(The Washington Post)-- “Red Shoes and the 7 Dwarfs” was supposed to be a positive parody of the Disney classic “Snow White and the Seven Dwarfs,” but the film is being accused of fat-shaming and misogyny after promos were released.
Even the actress who voices Snow White says she’s “appalled.”
The movie, said to be about a “Princess who doesn’t fit into the celebrity world of princesses — or their dress size,” has yet to be released.
But an ad for the film showed up at the Cannes Film Festival last month.

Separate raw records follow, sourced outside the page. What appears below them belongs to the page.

(** The main loop of [cmeans], run with the fuel [cmeans] gives it. *)
Lemma cmeans_loop_leaves (data : matrix) (c : nat) (m error : R)
    (maxiter : Z) (metric : string) (u0 : matrix) :
  let start := cmeans_start u0 in
  let n := Z.to_nat (maxiter - 1) in
  exists k : nat,
    (k <= n)%nat /\
    cmeans_loop n data c m error maxiter metric start
      = Some (train_pass data c m metric start k) /\
    (forall j, (1 <= j < k)%nat ->
       train_stops error (train_pass data c m metric start j) = false) /\
    ((k < n)%nat ->
       train_stops error (train_pass data c m metric start k) = true) /\
    ((2 <= maxiter)%Z -> (1 <= k)%nat).
Proof.
  intros start n.
  destruct (while_loop_leaves train_locals (cmeans_body data c m metric)
              (train_stops error) t_p maxiter
              (fun st => eq_refl)
              n start)
    as [k [Hk [Hrun [Hbefore Hbreak]]]].
  { unfold allowed, start, n. simpl. apply Nat.eq_le_incl. f_equal. lia. }
  assert (Hn : allowed train_locals t_p maxiter start = n)
    by (unfold allowed, start, n; simpl; f_equal; lia).
  rewrite Hn in *.
  exists k. repeat split.
  - exact Hk.
  - rewrite cmeans_loop_is_while. exact Hrun.
  - exact Hbefore.
  - intros Hlt. now apply Hbreak.
  - intros Hmax. destruct (Nat.lt_ge_cases k n) as [Hlt|Hge].
    + now apply Hbreak.
    + unfold n in *. lia.
Qed.
(** * Safe arithmetic evaluator of [flask_calculator_app.py]

    A shallow embedding of [ALLOWED_OPERATORS], [safe_eval] (with its inner
    [_eval]) and the [/eval] view function [evaluate], together with the
    properties of the evaluator stated in the specification, and of the
    view function [calculate] of [caculator.py] and the keypad script of
    the page.

    Conventions of the embedding:
    - a Python [str] is a list of Unicode code points;
    - a Python [int] is a [Z]; a Python [float] is an IEEE 754 binary64 number
      ([spec_float] at precision 53, the executable specification of the
      Standard Library); a Python [complex] is a pair of floats;
    - an exception is a value [Raises e]; every function that can raise
      returns a [result];
    - the module-level dictionary [ALLOWED_OPERATORS] lives in an explicit
      store that every evaluation receives and hands back;
    - what the program takes from the interpreter and does not define
      ([ast.parse], the C library's [fmod], float power, complex arithmetic,
      the Unicode digit table, the limit on the length of printed integers)
      is an interface, [Runtime]; the theorems hold for every instance and
      the examples are run on the instance [Reference.runtime];
    - what the program takes from the web framework,
      [request.get_json()], is an interface too, [Framework]: [evaluate] and
      [calculate] are the two view functions from the value it returned,
      [route_eval] and [route_calculate] are the same from the request,
      with the call where the source has it; the examples are run on the
      instance [Werkzeug.framework], which follows Flask 2.1 and later;
    - where a property is about the way an expression is written
      (precedence, associativity, parentheses), it is proved of the parser
      of the reference instance, for every expression of the shape at hand.
    Messages of the interpreter's own exceptions are those of CPython 3.9.
    Time, memory and the interpreter's recursion limit are not modelled:
    trees are finite and [_eval] recurses on them structurally. *)

From Stdlib Require Import ZArith NArith List String Ascii Bool Lia.
From Stdlib Require Import QArith Qround Qpower Qabs.
From Stdlib Require Import Floats.SpecFloat.
Import ListNotations.
(** With scope anchor [https://a.example], a link that resolves to
    [https://a.example/page2] is enqueued and one that resolves to
    [https://other.example/x] is not. *)
Lemma C3_link_scope_witness :
  link_step (Sample.site Sample.two_links) Sample.origin [] []
    (Sample.anchor "/page2") = [] ++ [JStr "https://a.example/page2"]
  /\ link_step (Sample.site Sample.two_links) Sample.origin [] []
       (Sample.anchor "https://other.example/x") = []
  /\ exists r st m,
       session (Sample.site Sample.two_links) 10 (JStr Sample.home) = Some r
       /\ final r = Some st
       /\ reachable (Sample.site Sample.two_links) Sample.origin
            (JStr Sample.home) m st.
Proof.
  pose proof (C3_link_scope (Sample.site Sample.two_links) (JStr Sample.home))
    as (H & _ & Hbase).
  split; [|split].
  - apply (proj2 (proj2 (H Sample.origin [] [] (Sample.anchor "/page2")
                           "/page2" eq_refl) eq_refl eq_refl)
             "https://a.example/page2" eq_refl).
    reflexivity.
  - apply (proj2 (proj2 (H Sample.origin [] []
                           (Sample.anchor "https://other.example/x")
                           "https://other.example/x" eq_refl)
                    eq_refl eq_refl)
             "https://other.example/x" eq_refl).
    reflexivity.
  - destruct (Hbase 10 _ _ eq_refl eq_refl) as (baseUrl & m & Ho & Hm).
    inversion Ho; subst baseUrl.
    eexists. eexists. exists m.
    split; [reflexivity|]. split; [reflexivity | exact Hm].
Defined.

(** *** The request guard *)

(** A message that cannot be parsed, or whose parsed value is not [null]
    and has no truthy [url], is answered by one error message, and no
    browser is launched. *)
Lemma guard_rejects (env : Env) (fuel : nat) (message : parsed) :
  message = ParseThrows
  \/ (exists msgData u,
        message = Parsed msgData /\ destructure_url msgData = Some u
        /\ truthy u = false) ->
  exists text,
    on_message env fuel message
    = Some (mkRun [Send (Error text) (reply_sent env)] None
              (if reply_sent env then Returned else Uncaught)).
Proof.
  intros [-> | (msgData & u & -> & Hu & Hf)]; simpl.
  - now exists "Invalid message format".
  - rewrite Hu, Hf. now exists "URL is required".
Qed.

(** C8 fails on the message [null]: it parses, the parsed value has no
    [url], and the destructuring throws outside any [try]; the handler ends
    on the uncaught exception and sends nothing. *)
Theorem C8_null_message_unanswered (env : Env) (fuel : nat) :
  exists r,
    on_message env fuel (Parsed JNull) = Some r
    /\ ended r = Uncaught
    /\ outbound (trace r) = []
    /\ (forall text ok, Send (Error text) ok ∉ trace r).
Proof.
  exists (mkRun [] None Uncaught).
  split; [reflexivity|]. split; [reflexivity|]. split; [reflexivity|].
  intros text ok. apply not_elem_of_nil.
Qed.

(** * Further properties *)

(** ** The extractor, continued *)

Lemma has_content_false (s : Section_) :
  has_content s = false -> content s = [].
Proof.
  unfold has_content. destruct (content s); [reflexivity|discriminate].
Qed.

Lemma contents_app (l1 l2 : list Section_) :
  contents (l1 ++ l2) = contents l1 ++ contents l2.
Proof. unfold contents. now rewrite map_app, concat_app. Qed.

Lemma step_gathered (st : extractor) (e : element) :
  nonempty (trim (elemText e)) = true ->
  gathered (extract_element st e)
  = gathered st ++ (if is_heading e then [] else [item_of e]).
Proof.
  intros Hne. unfold extract_element, is_heading, gathered. rewrite Hne.
  destruct (startsWith (tagName e) "h"); simpl.
  - destruct (has_content (currentSection st)) eqn:Hc.
    + rewrite contents_app. unfold contents at 2. simpl.
      now rewrite !app_nil_r.
    + apply has_content_false in Hc. now rewrite Hc, !app_nil_r.
  - now rewrite app_assoc.
Qed.
Lemma run_timer_well_formed (ops : list Op) (timer : Timer) :
  well_formed timer ->
  well_formed (run_timer ops timer).1
  /\ duration (run_timer ops timer).1 = duration timer.
Proof.
  revert timer. induction ops as [|op ops IH]; intros timer H.
  - split; [exact H|reflexivity].
  - rewrite run_timer_cons, Eff_bind_fst.
    destruct (IH _ (step_timer_well_formed op timer H)) as [Hw Hd].
    split; [exact Hw|]. now rewrite Hd, step_timer_duration.
Qed.

(** C4: a timer with an integer duration > 0 and
    [0 <= remainingTime <= duration] keeps its duration and that bound
    through every tick and every start, pause or reset, whether the action
    is aimed at one timer or at a category, hence through every run of
    them. *)
Theorem remaining_time_bound_preserved
    (ops : list Op) (timers : list Timer) (i : nat) (timer : Timer) :
  timers !! i = Some timer ->
  well_formed timer ->
  exists timer' : Timer,
    (run ops timers).1 !! i = Some timer'
    /\ duration timer' = duration timer
    /\ well_formed timer'.
Proof.
  intros Hi Hw. exists (run_timer ops timer).1.
  rewrite run_lookup, Hi.
  destruct (run_timer_well_formed ops timer Hw) as [Hw' Hd].
  auto.
Qed.

Lemma remaining_time_bound_preserved_witness :
  exists timer' : Timer,
    (run [CategoryAction "Cooking" start; Tick; Tick;
          TimerAction "1700000000002" pause; Tick;
          CategoryAction "Cooking" reset] [egg; pasta]).1 !! 1%nat
    = Some timer'
    /\ duration timer' = duration pasta
    /\ well_formed timer'.
Proof.
  apply (remaining_time_bound_preserved _ [egg; pasta] 1 pasta eq_refl).
  unfold well_formed. simpl. lia.
Defined.

(** ** The halfway latch *)

Lemma tick_timer_id (timer : Timer) : id (tick_timer timer).1 = id timer.
Proof.
  unfold tick_timer.
  destruct (negb _); [reflexivity|]. cbv zeta.
  destruct (num_leb _ _); [reflexivity|].
  destruct (_ && _ && _); reflexivity.
Qed.
(** * A retrieval-augmented-generation pipeline over the LlamaStack client

    Shallow embedding of [main.go]: the six calls [runRAGDemo] makes on the
    client are events of a small free monad, console writes are events too,
    and a run against a service is a chronological trace of both. *)

From Stdlib Require Import String Ascii List ZArith Lia Bool DecimalString Floats.
Import ListNotations.
Local Open Scope string_scope.
Local Open Scope Z_scope.

Set Implicit Arguments.

(** ** Go values *)

(** A Go [error] is identified with the text its [Error()] method returns;
    a [nil] error is [None] of [option error]. *)
Definition error : Type := string.

(** What a client method returns: the pair [(value, err)] of which the
    program reads [value] only after it has seen [err == nil]. *)
Inductive result (T : Type) : Type :=
| Ok (v : T)
| Err (err : error).
Arguments Err {T} err.

(** The line feed, and Go's interpreted string literals: inside double
    quotes a backslash followed by n is a line feed and a backslash followed
    by t a tab. Raw (backquoted) literals are written as they stand. *)
Definition LF : ascii := ascii_of_nat 10.
Definition TAB : ascii := ascii_of_nat 9.

Fixpoint lit (s : string) : string :=
  match s with
  | EmptyString => EmptyString
  | String "\" (String "n" rest) => String LF (lit rest)
  | String "\" (String "t" rest) => String TAB (lit rest)
  | String c rest => String c (lit rest)
  end.

(** [strconv.Itoa] on an [int]: the decimal digits, with a sign if negative. *)
Definition Itoa (n : Z) : string := NilZero.string_of_int (Z.to_int n).

(** ** Package [fmt] *)
Module fmt.

(** The operands the program hands to the formatting functions. *)
Inductive arg : Type :=
| Str (s : string)
| Int (n : Z)
| Float64 (f : float)
| Error (e : error).

(** One verb applied to one operand. The program formats strings with [%s],
    ints with [%d] and errors with [%v] when it builds a string; those are
    rendered as Go does. Floats are only ever written to the console
    (with a precision, [%.4f]), where the call is kept unrendered, so every
    other pairing is left as a marker carrying the verb. *)
Definition verb (v : ascii) (a : arg) : string :=
  match v, a with
  | "s"%char, Str s => s
  | "v"%char, Str s => s
  | "d"%char, Int n => Itoa n
  | "v"%char, Int n => Itoa n
  | "v"%char, Error e => e
  | "s"%char, Error e => e
  | _, _ => String "%" (String "!" (String v "(BADVERB)"))
  end.

(** [fmt.Sprintf]: copy the format, replacing each percent-verb by the next
    operand; a verb with no operand left prints Go's MISSING marker. *)
Fixpoint Sprintf (format : string) (args : list arg) : string :=
  match format with
  | EmptyString => EmptyString
  | String "%" (String v rest) =>
      match args with
      | a :: args' => verb v a ++ Sprintf rest args'
      | [] => String "%" (String "!" (String v "(MISSING)")) ++ Sprintf rest []
      end
  | String c rest => String c (Sprintf rest args)
  end.

(** [fmt.Errorf]: an error whose text is the formatted string. *)
Definition Errorf (format : string) (args : list arg) : error :=
  Sprintf format args.

(** A write to standard output, kept as the call that made it. *)
Inductive output : Type :=
| Println (s : string)
| Printf (format : string) (args : list arg).

End fmt.

(** ** Package [strings]: the builder the prompt is assembled in *)
Module strings.
Module Builder.
Definition t : Type := string.
Definition empty : t := EmptyString.
Definition WriteString (b : t) (s : string) : t := b ++ s.
Definition String (b : t) : string := b.
End Builder.
End strings.

(** ** The client library's types

    The library itself is an external dependency; a struct is given the
    fields the program sets or reads, under the names it uses. *)

(** [param.Opt]: an optional request field, set by [String] and [Int]. *)
Module llamastackclient.
Definition Opt (T : Type) : Type := option T.
Definition String (s : string) : Opt string := Some s.
Definition Int (n : Z) : Opt Z := Some n.

(** What [NewFile(reader, filename, contentType)] wraps: the bytes the reader
    yields and the two names. *)
Record NamedFile : Type := NewFile {
  Reader : string;
  Filename : string;
  ContentType : string
}.

(** The purpose tag of an upload; the program uses this constant only. *)
Inductive FileNewParamsPurpose : Type :=
| FileNewParamsPurposeAssistants.
End llamastackclient.

Module VectorStoreNewParams.
Record t : Type := mk { Name : llamastackclient.Opt string }.
End VectorStoreNewParams.

Module FileNewParams.
Record t : Type := mk {
  File : llamastackclient.NamedFile;
  Purpose : llamastackclient.FileNewParamsPurpose
}.
End FileNewParams.

Module VectorStoreFileNewParams.
Record t : Type := mk { FileID : string }.
End VectorStoreFileNewParams.

Module VectorStoreSearchParamsQueryUnion.
Record t : Type := mk { OfString : llamastackclient.Opt string }.
End VectorStoreSearchParamsQueryUnion.

Module VectorStoreSearchParams.
Record t : Type := mk {
  Query : VectorStoreSearchParamsQueryUnion.t;
  MaxNumResults : llamastackclient.Opt Z
}.
End VectorStoreSearchParams.

(** A request message is a union of which the program fills one member:
    the system message or the user message, each with string content. *)
Module ChatCompletionNewParamsMessageUnion.
Record content : Type := mkContent { OfString : llamastackclient.Opt string }.
Inductive t : Type :=
| OfSystem (Content : content)
| OfUser (Content : content).
End ChatCompletionNewParamsMessageUnion.

Module ChatCompletionNewParams.
Record t : Type := mk {
  Messages : list ChatCompletionNewParamsMessageUnion.t;
  Model : string;
  MaxTokens : llamastackclient.Opt Z
}.
End ChatCompletionNewParams.

(** Responses. *)
Module VectorStore.
Record t : Type := mk { ID : string; Name : string }.
End VectorStore.

Module File.
Record t : Type := mk { ID : string; Filename : string }.
End File.

(** The attach call's payload; the program discards it. *)
Module VectorStoreFile.
Record t : Type := mk { ID : string }.
End VectorStoreFile.

(** Modelled from the spec: the library's declaration of a search hit is not
    part of the sources; the spec's data model gives a hit as a text content
    and a floating-point relevance score, which is how the program formats
    them ([%s] and [%.4f]). *)
Module VectorStoreSearchResponseData.
Record t : Type := mk { Content : string; Score : float }.
End VectorStoreSearchResponseData.

Module VectorStoreSearchResponse.
Record t : Type := mk { Data : list VectorStoreSearchResponseData.t }.
End VectorStoreSearchResponse.

Module Model.
Record t : Type := mk { Identifier : string; ModelType : string }.
End Model.

(** The completion response and its first-choice message are unions the
    program reads through the accessors [AsOpenAIChatCompletion] and
    [AsAssistant]; each union is represented by what its accessor returns.
    [Choices] is a slice the program tests against [nil] before its length:
    [None] is the nil slice. An absent string is Go's zero value, the empty
    string. *)
Module AssistantMessage.
Record content : Type := mkContent { OfString : string }.
Record t : Type := mk { Content : content }.
End AssistantMessage.

Module ChoiceMessageUnion.
Record t : Type := mk { AsAssistant : AssistantMessage.t }.
End ChoiceMessageUnion.

Module Choice.
Record t : Type := mk { Message : ChoiceMessageUnion.t }.
End Choice.

Module OpenAIChatCompletion.
Record t : Type := mk { Choices : option (list Choice.t) }.
End OpenAIChatCompletion.

Module ChatCompletionNewResponseUnion.
Record t : Type := mk { AsOpenAIChatCompletion : OpenAIChatCompletion.t }.
End ChatCompletionNewResponseUnion.

(** ** Calls on the client, and programs that make them *)

(** The six client methods [runRAGDemo] calls, with their arguments (the
    context argument is always [context.Background()] and is left out). *)
Inductive request : Type :=
| VectorStores_New (params : VectorStoreNewParams.t)
| Files_New (params : FileNewParams.t)
| VectorStores_Files_New (vectorStoreID : string) (params : VectorStoreFileNewParams.t)
| VectorStores_Search (vectorStoreID : string) (params : VectorStoreSearchParams.t)
| Models_List
| Chat_Completions_New (params : ChatCompletionNewParams.t).

(** What each method returns. *)
Definition response_of (q : request) : Type :=
  match q with
  | VectorStores_New _ => result VectorStore.t
  | Files_New _ => result File.t
  | VectorStores_Files_New _ _ => result VectorStoreFile.t
  | VectorStores_Search _ _ => result VectorStoreSearchResponse.t
  | Models_List => result (list Model.t)
  | Chat_Completions_New _ => result ChatCompletionNewResponseUnion.t
  end.

(** The same answers in one type, for the trace of a run. *)
Inductive response : Type :=
| VectorStoreR (r : result VectorStore.t)
| FileR (r : result File.t)
| VectorStoreFileR (r : result VectorStoreFile.t)
| SearchR (r : result VectorStoreSearchResponse.t)
| ModelsR (r : result (list Model.t))
| ChatR (r : result ChatCompletionNewResponseUnion.t).

Definition answer (q : request) : response_of q -> response :=
  match q with
  | VectorStores_New _ => VectorStoreR
  | Files_New _ => FileR
  | VectorStores_Files_New _ _ => VectorStoreFileR
  | VectorStores_Search _ _ => SearchR
  | Models_List => ModelsR
  | Chat_Completions_New _ => ChatR
  end.

(** A program: returns, calls the client and goes on with the answer, or
    writes to the console and goes on. *)
Inductive Prog (R : Type) : Type :=
| Ret (r : R)
| Call (q : request) (k : response_of q -> Prog R)
| Out (o : fmt.output) (k : Prog R).
Arguments Ret {R} r.
Arguments Call {R} q k.
Arguments Out {R} o k.

Fixpoint bind {A B : Type} (p : Prog A) (f : A -> Prog B) : Prog B :=
  match p with
  | Ret a => f a
  | Call q k => Call q (fun r => bind (k r) f)
  | Out o k => Out o (bind k f)
  end.

Definition call (q : request) : Prog (response_of q) := Call q (fun r => Ret r).
Definition Println (s : string) : Prog unit := Out (fmt.Println s) (Ret tt).
Definition Printf (format : string) (args : list fmt.arg) : Prog unit :=
  Out (fmt.Printf format args) (Ret tt).

Declare Scope prog_scope.
Delimit Scope prog_scope with prog.
Notation "x <- c ;; k" := (bind c (fun x => k))
  (at level 61, c at next level, right associativity) : prog_scope.
Notation "c ;; k" := (bind c (fun _ => k))
  (at level 61, right associativity) : prog_scope.
Local Open Scope prog_scope.

(** [for i, x := range l { body }], for a body that has effects ... *)
Fixpoint forRange {A : Type} (body : Z -> A -> Prog unit) (i : Z) (l : list A) : Prog unit :=
  match l with
  | [] => Ret tt
  | x :: l' => body i x ;; forRange body (i + 1) l'
  end.

(** ... and for a body that updates a local variable. *)
Fixpoint foldRange {A St : Type} (body : Z -> A -> St -> St) (i : Z) (l : list A) (st : St) : St :=
  match l with
  | [] => st
  | x :: l' => foldRange body (i + 1) l' (body i x st)
  end.

(** ** [main.go] *)

(** The sample document, a raw string literal: its first two paragraphs end
    in a blank and are followed by a line holding one tab. *)
Definition sampleContent : string :=
"Artificial Intelligence (AI) is a branch of computer science that aims to create intelligent machines that work and react like humans. 
	
Machine Learning is a subset of AI that enables computers to learn and improve from experience without being explicitly programmed. 
	
Deep Learning is a subset of machine learning that uses neural networks with multiple layers to model and understand complex patterns in data.

Natural Language Processing (NLP) is a field of AI that focuses on the interaction between computers and human language, enabling machines to understand, interpret, and generate human language.

Computer Vision is another AI field that enables computers to interpret and understand visual information from the world, such as images and videos.

These technologies are transforming industries like healthcare, finance, transportation, and entertainment by automating tasks, improving decision-making, and creating new capabilities.".

Definition query : string :=
  "What is machine learning and how does it relate to AI?".

(** The loop that writes the retrieved chunks to the console. *)
Definition printChunk (i : Z) (result : VectorStoreSearchResponseData.t) : Prog unit :=
  Printf (lit "\n--- Chunk %d ---\n") [fmt.Int (i + 1)] ;;
  Printf (lit "Content: %s\n") [fmt.Str (VectorStoreSearchResponseData.Content result)] ;;
  Printf (lit "Score: %.4f\n") [fmt.Float64 (VectorStoreSearchResponseData.Score result)].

It shows an animated Snow White standing thin and tall, next to the shorter and heavier version of herself. The billboard reads, “What if Snow White was no longer beautiful and the 7 Dwarfs not so short?”
Locus Creative Studios also released a trailer. In the clip, two dwarfs hide in Snow White’s room and watch her undress. When she removes her red shoes, she transforms into a heavier girl who slumps down on the couch and burps. The dwarfs look at her disgusted.
The glimpses were sufficient to spark a good deal of online comment.
Saw the trailer for Red shoes & I feel disgusted.What r we teaching the future generations?If u r fat, u aren't pretty?Not seeing this one.— Rhea ? (@rheadamani) June 1, 2017
This Chloe Moretz cartoon also seems, uh, questionable pic.twitter.com/93ieRc9JnQ— Kyle Buchanan (@kylebuchanan) May 25, 2017
Plus-size and body positive model Tess Holliday tweeted an image of the photo and wondered how it slipped through a whole marketing team. “Why is it okay to tell young kids being fat = ugly?”
Chloë Grace Moretz, who is the voice of Snow White in the film, also took to Twitter speaking out against the marketing campaign. “I am just as appalled and angry as everyone else,” she tweeted.
I have now fully reviewed the mkting for Red Shoes, I am just as appalled and angry as everyone else, this wasn't approved by me or my team— Chloë Grace Moretz (@ChloeGMoretz) May 31, 2017
The actual story is powerful for young women and resonated with me. I am sorry for the offense that was beyond my creative control https://t.co/HZP2ydPCAX— Chloë Grace Moretz (@ChloeGMoretz) May 31, 2017
Moretz has been vocal on her views on feminism and has said she turns down roles that sexualize women.
Some on Twitter didn’t think the ads were a big deal.
Really think people are being overly judgemental. Bad ad doesn't mean bad movie. The people working on the film know the script. We don't.— Ben V. Decker (@Nightw0lf414) May 30, 2017
Sujin Hwang, one of the film’s producers, told Entertainment Weekly that the marketing campaign “is being terminated.”
She also said: “Locus Corporation wishes to apologize regarding the first elements of our marketing campaign (in the form of a Cannes billboard and a trailer), which we realize has had the opposite effect from that which was intended.”
“Our film, a family comedy, carries a message designed to challenge social prejudices related to standards of physical beauty in society by emphasizing the importance of inner beauty.”
The body positive movement has gained traction in recent years. Several hashtags on social media have hundreds of thousands of photos such as #effyourbeautystandards and #loveyourcurves.
The exact release date for the film is unclear. But the film’s website says “2018 Coming Soon.”